If we are to succeed this academic year, it will take teamwork, which requires humility and wisdom.
I will begin teaching 138 (for now) students tomorrow at 7:45am. Sitting in my empty classroom, behind a camera, I’ll look out to students on screens in their homes. This tenuous connection will be held together (hopefully) via Zoom. We will do this for approximately five weeks and then begin hybrid integration back into the physical learning space, for some. A portion of my students will remain distance learners all year.
This will be year 23 for me, and it feels like starting over. I remember when I was the youngster on my team at James Madison Middle in Tulsa, OK, with Ms. Wright, Ms. Washington, Ms. Wilkins and Dr. Colbert. They mothered and protected and taught me how to teach, and I am forever grateful. Their wisdom and example has proved invaluable.
Now I’m getting to be one of the old-timers, but I feel more like a newbie than ever.
I’m most proficient in two areas within my field. First, I strive to create an environment of order and intellectual challenge for my students, and they always know I care. Second, I’ve deeply studied history, and know how to connect it to their lives.
I have weaknesses too.
This year, one of those, my lack of technological savvy, is going to be right up front. This will be the thing my students get to see every day, and this is one of the reasons I need humility. When leading, we often feel the need to play the role of all-knowing expert.

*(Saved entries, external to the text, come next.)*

(** A send was logged for distinct watchers of the heap; what it still has to serve is a
    rest of them, and it sends only to a watcher that wants the event. *)
Definition senders_ok (s : state) : Prop :=
  (forall n evt targets, s.(log) !! n = Some (evt, targets) -> NoDup targets /\ forall i, i ∈ targets -> is_Some (s.(heap) !! i)) /\
  (forall n x, s.(senders) !! n = Some x -> exists before,
     s.(log) !! n = Some (x.(s_evt), before ++ x.(s_todo)) /\
     (x.(s_sending) = true -> exists i todo w, x.(s_todo) = i :: todo /\ s.(heap) !! i = Some w /\ wants w x.(s_evt) = true)).

(** What a watcher got, it wanted, and its send has passed it; each send once. *)
Definition got_ok (s : state) : Prop :=
  forall i w, s.(heap) !! i = Some w ->
    NoDup w.(w_got).*1 /\
    forall n evt, (n, evt) ∈ w.(w_got) -> exists targets,
      s.(log) !! n = Some (evt, targets) /\ i ∈ targets /\ wants w evt = true /\
      forall x, s.(senders) !! n = Some x -> i ∉ x.(s_todo).

(** A watcher a send has passed got the event, unless it was stopped or did not want it. *)
Definition served (s : state) : Prop :=
  forall n evt targets i w, s.(log) !! n = Some (evt, targets) -> i ∈ targets -> s.(heap) !! i = Some w ->
    (exists x, s.(senders) !! n = Some x /\ i ∈ x.(s_todo)) \/
    (n, evt) ∈ w.(w_got) \/ wants w evt = false \/ w.(w_stopped) = true.

Record inv (s : state) : Prop := mkInv {
  inv_registered : registered s;
  inv_senders : senders_ok s;
  inv_got : got_ok s;
  inv_served : served s;
}.

Lemma inv_init : inv newRESTFulAPIWatcherStore.
Proof. split; repeat intro; try split; repeat intro; set_solver. Qed.

(** Only the heap, the watchers, the senders and the log matter. *)
Lemma inv_frame s s' :
  s'.(heap) = s.(heap) -> s'.(watchers) = s.(watchers) -> s'.(senders) = s.(senders) -> s'.(log) = s.(log) -> inv s -> inv s'.
Proof.
  intros Hh Hw Hs Hl [H1 H2 H3 H4]. unfold registered, senders_ok, got_ok, served in *.
  split; unfold registered, senders_ok, got_ok, served; by rewrite ?Hh, ?Hw, ?Hs, ?Hl.
Qed.

Lemma targets_nodup s order : registered s -> order ≡ₚ (map_to_list s.(watchers)).*2 -> NoDup order /\ forall i, i ∈ order -> is_Some (s.(heap) !! i).
Proof.
  intros Hr Ho. split.
  - rewrite Ho. apply NoDup_fmap_2_strong; [|apply NoDup_map_to_list].
    intros [ns i] [ns' i'] Hi Hi' He. simpl in He. subst i'.
    apply elem_of_map_to_list in Hi, Hi'. apply Hr in Hi as (w & Hw & <-). apply Hr in Hi' as (w' & Hw' & <-).
    by simplify_eq.
  - intros i Hi. rewrite Ho in Hi. apply list_elem_of_fmap in Hi as ([ns j] & -> & Hj%elem_of_map_to_list).
    apply Hr in Hj as (w & Hw & _). by exists w.
Qed.

Lemma inv_send n evt order s :
  s.(log) !! n = None -> order ≡ₚ (map_to_list s.(watchers)).*2 -> inv s -> inv (sendWatchEvent n evt order s).
Proof.
  intros Hn Ho [H1 [H2 H2'] H3 H4]. destruct (targets_nodup s order H1 Ho) as [Hnd Hin]. split; [exact H1|split|..].
  - intros m e t Hm. cbn in Hm. destruct (decide (m = n)) as [->|Hne].
    + rewrite lookup_insert_eq in Hm. injection Hm as <- <-. by split.
    + rewrite lookup_insert_ne in Hm by done. by eapply H2.
  - intros m x Hx. cbn in Hx |- *. destruct (decide (m = n)) as [->|Hne].
    + rewrite lookup_insert_eq in Hx. injection Hx as <-. exists []. by rewrite lookup_insert_eq.
    + rewrite lookup_insert_ne in Hx by done. rewrite lookup_insert_ne by done. by apply H2'.
  - intros i w Hw. destruct (H3 i w Hw) as [Hd Hg]. split; [exact Hd|]. intros m e Hm.
    destruct (Hg m e Hm) as (t & Ht & Hi & Hwt & Hs). exists t. cbn.
    rewrite !lookup_insert_ne by congruence. done.
  - intros m e t i w Hm Hi Hw. cbn in Hm, Hw |- *. destruct (decide (m = n)) as [->|Hne].
    + rewrite lookup_insert_eq in Hm. injection Hm as <- <-. left. eexists. rewrite lookup_insert_eq. by split.
    + rewrite lookup_insert_ne in Hm by done. rewrite lookup_insert_ne by done. by eapply H4.
Qed.

(** The sender [n] moves on: its rest shrinks by watchers that were passed rightly. *)
Lemma inv_advance n evt x' s :
  (exists x, s.(senders) !! n = Some x /\ x.(s_evt) = evt /\ x'.(s_evt) = evt /\
     (exists pre, x.(s_todo) = pre ++ x'.(s_todo) /\
        forall i w, i ∈ pre -> s.(heap) !! i = Some w ->
          (n, evt) ∈ w.(w_got) \/ wants w evt = false \/ w.(w_stopped) = true) /\
     (x'.(s_sending) = true -> exists i todo w, x'.(s_todo) = i :: todo /\ s.(heap) !! i = Some w /\ wants w evt = true)) ->
  registered s -> senders_ok s ->
  (forall i w, s.(heap) !! i = Some w -> NoDup w.(w_got).*1 /\
    forall m e, (m, e) ∈ w.(w_got) -> exists targets,
      s.(log) !! m = Some (e, targets) /\ i ∈ targets /\ wants w e = true /\
      forall x, s.(senders) !! m = Some x -> m = n /\ i ∉ x'.(s_todo) \/ i ∉ x.(s_todo)) ->
  served s -> inv (set_sender n x' s).
Proof.
  intros (x & Hx & <- & He & (pre & Hpre & Hpass) & Hsend) H1 [H2 H2'] H3 H4.
  destruct (H2' n x Hx) as (before & Hlog & _). split; [exact H1|split; [exact H2|]|..].
  - intros m y Hy. cbn in Hy. destruct (decide (m = n)) as [->|Hne].
    + rewrite lookup_insert_eq in Hy. injection Hy as <-. exists (before ++ pre).
      rewrite He. split; [|exact Hsend]. cbn. by rewrite Hlog, Hpre, app_assoc.
    + rewrite lookup_insert_ne in Hy by done. by apply H2'.
  - intros i w Hw. destruct (H3 i w Hw) as [Hd Hg]. split; [exact Hd|]. intros m e Hm.
    destruct (Hg m e Hm) as (t & Ht & Hi & Hwt & Hs). exists t. split_and!; [exact Ht|exact Hi|exact Hwt|].
    intros y Hy. cbn in Hy. destruct (decide (m = n)) as [->|Hne].
    + rewrite lookup_insert_eq in Hy. injection Hy as <-. destruct (Hs x Hx) as [[_ ?]|Hnot]; [done|].
      rewrite Hpre in Hnot. set_solver.
    + rewrite lookup_insert_ne in Hy by done. destruct (Hs y Hy) as [[-> _]|?]; done.
  - intros m e t i w Hm Hi Hw. cbn in Hm, Hw |- *. destruct (H4 m e t i w Hm Hi Hw) as [(y & Hy & Hiy)|?]; [|by right].
    destruct (decide (m = n)) as [->|Hne].
    + rewrite Hx in Hy. injection Hy as <-. rewrite Hpre in Hiy. apply elem_of_app in Hiy as [Hin|Hin].
      * right. rewrite Hlog in Hm. injection Hm as <- <-. by apply (Hpass i w).
      * left. exists x'. by rewrite lookup_insert_eq.
    + left. exists y. by rewrite lookup_insert_ne.
Qed.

We wonder if our charges - students, athletes, employees or parishioners - will begin to doubt us, and wander away from our group goals, so we contemplate trying to hold onto a facade of perfect proficiency.
It’s a compelling temptation, but I think it will cause us to fail.
So, I’ve decided to do what I’ve tried to do down through the years. When I don’t know something, I admit it, and ask somebody who does. In many cases, this year, those experts will be my students, who’ve grown up connected to tech.
They have something to teach us, too, and not just about tech.
One of the greatest blessings of the teaching profession is how much we are able to learn from our brilliant little idealists and cynics.
After we went virtual last semester, I had one lovely young student who would occasionally send emails gently explaining how my method of delivery in google classroom had extra steps that were confusing and unnecessary. When you get that message, there is a part of your nature that resists, wants to assert authority.
I beg my fellow teachers, and also parents, to pause and listen. For me, this year, I’ll start out inviting counsel from all my little tech whizzes. I’ll remind them that while I bring skills they need, their role is also vital , for me and for their peers.
We need one another.
This academic year will be memorable, and it will be difficult. I’m hopeful it will also give us a unique opportunity for meaningful connection, service, growth and wisdom.
There is a proverb that says “Pride leads to disgrace, but with humility comes wisdom.” Saint James, the brother of Christ, reiterates this, asking “Who is wise and understanding among you? Let them show it by their good life, by deeds done in the humility that comes from wisdom.”
It’s circular. Wisdom and humility reinforce one another.
Pride and foolishness do too.
We’re in a troubling time, not only because of COVID, but also because so many of us get dragged into political shouting matches filled with vanity, scorn and bitterness. It is wearying, and it wounds. Sometimes, there are new wounds opened up on top of old ones.
We need the peace that passes understanding right now.
I pray a blessing on all educators and students and parents of students (also now educators) beginning this extraordinary year. Let us love, grant mercy, and listen with patience. Ultimately, grant that we may learn humility and wisdom from one another, finding peace for our souls.